··· EXTRACTED MATERIAL
Lemma profile_set_entries e n p p' :
  profile_wf p -> profile_set e n p = (true, p') ->
  profile_entries p' = put key_ltb ce_key (profile_entries p) e /\
  profile_id p' = profile_id p /\ profile_generation p' = profile_generation p.
Proof.
  unfold profile_set. intros Hwf. rewrite <- (put_spec key_ltb ce_key) by done.
  intros E. by repeat case_match; simplify_eq.
Qed.

Lemma profile_set_wf e n p : profile_wf p -> profile_wf (snd (profile_set e n p)).
Proof.
  intros Hwf. destruct (profile_set e n p) as [[] p'] eqn:E; simpl.
  - apply profile_set_entries in E as (E & _); [|done]. unfold profile_wf. rewrite E.
    by apply (put_sorted key_ltb ce_key).
  - unfold profile_set in E. by repeat case_match; simplify_eq.
Qed.

Lemma profile_find_Some p k e :
  profile_wf p -> profile_find p k = Some e <-> e ∈ profile_entries p /\ ce_key e = k.
Proof. apply (find_sorted_Some key_ltb ce_key). Qed.

Lemma is_satisfying_strength s : is_satisfying s = (0 <? evidence_strength s).
Proof. by destruct s. Qed.

(** A claim proves a requirement at a minimum evidence state. *)
Definition claim_satisfies (e : CapabilityEvidence) (minimum : CapabilityState.t)
    (now : UnixMillis) : Prop :=
  is_satisfying (ce_state e) = true /\ ce_expired e now = false /\
  evidence_strength minimum <= evidence_strength (ce_state e).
······
Could you restate word for word the lines above, from the one that contains "Proof. apply (find_sorted_Some" through the one that contains "Definition claim_satisfies (e", and no others?

Proof. apply (find_sorted_Some key_ltb ce_key). Qed.

Lemma is_satisfying_strength s : is_satisfying s = (0 <? evidence_strength s).
Proof. by destruct s. Qed.

(** A claim proves a requirement at a minimum evidence state. *)
Definition claim_satisfies (e : CapabilityEvidence) (minimum : CapabilityState.t)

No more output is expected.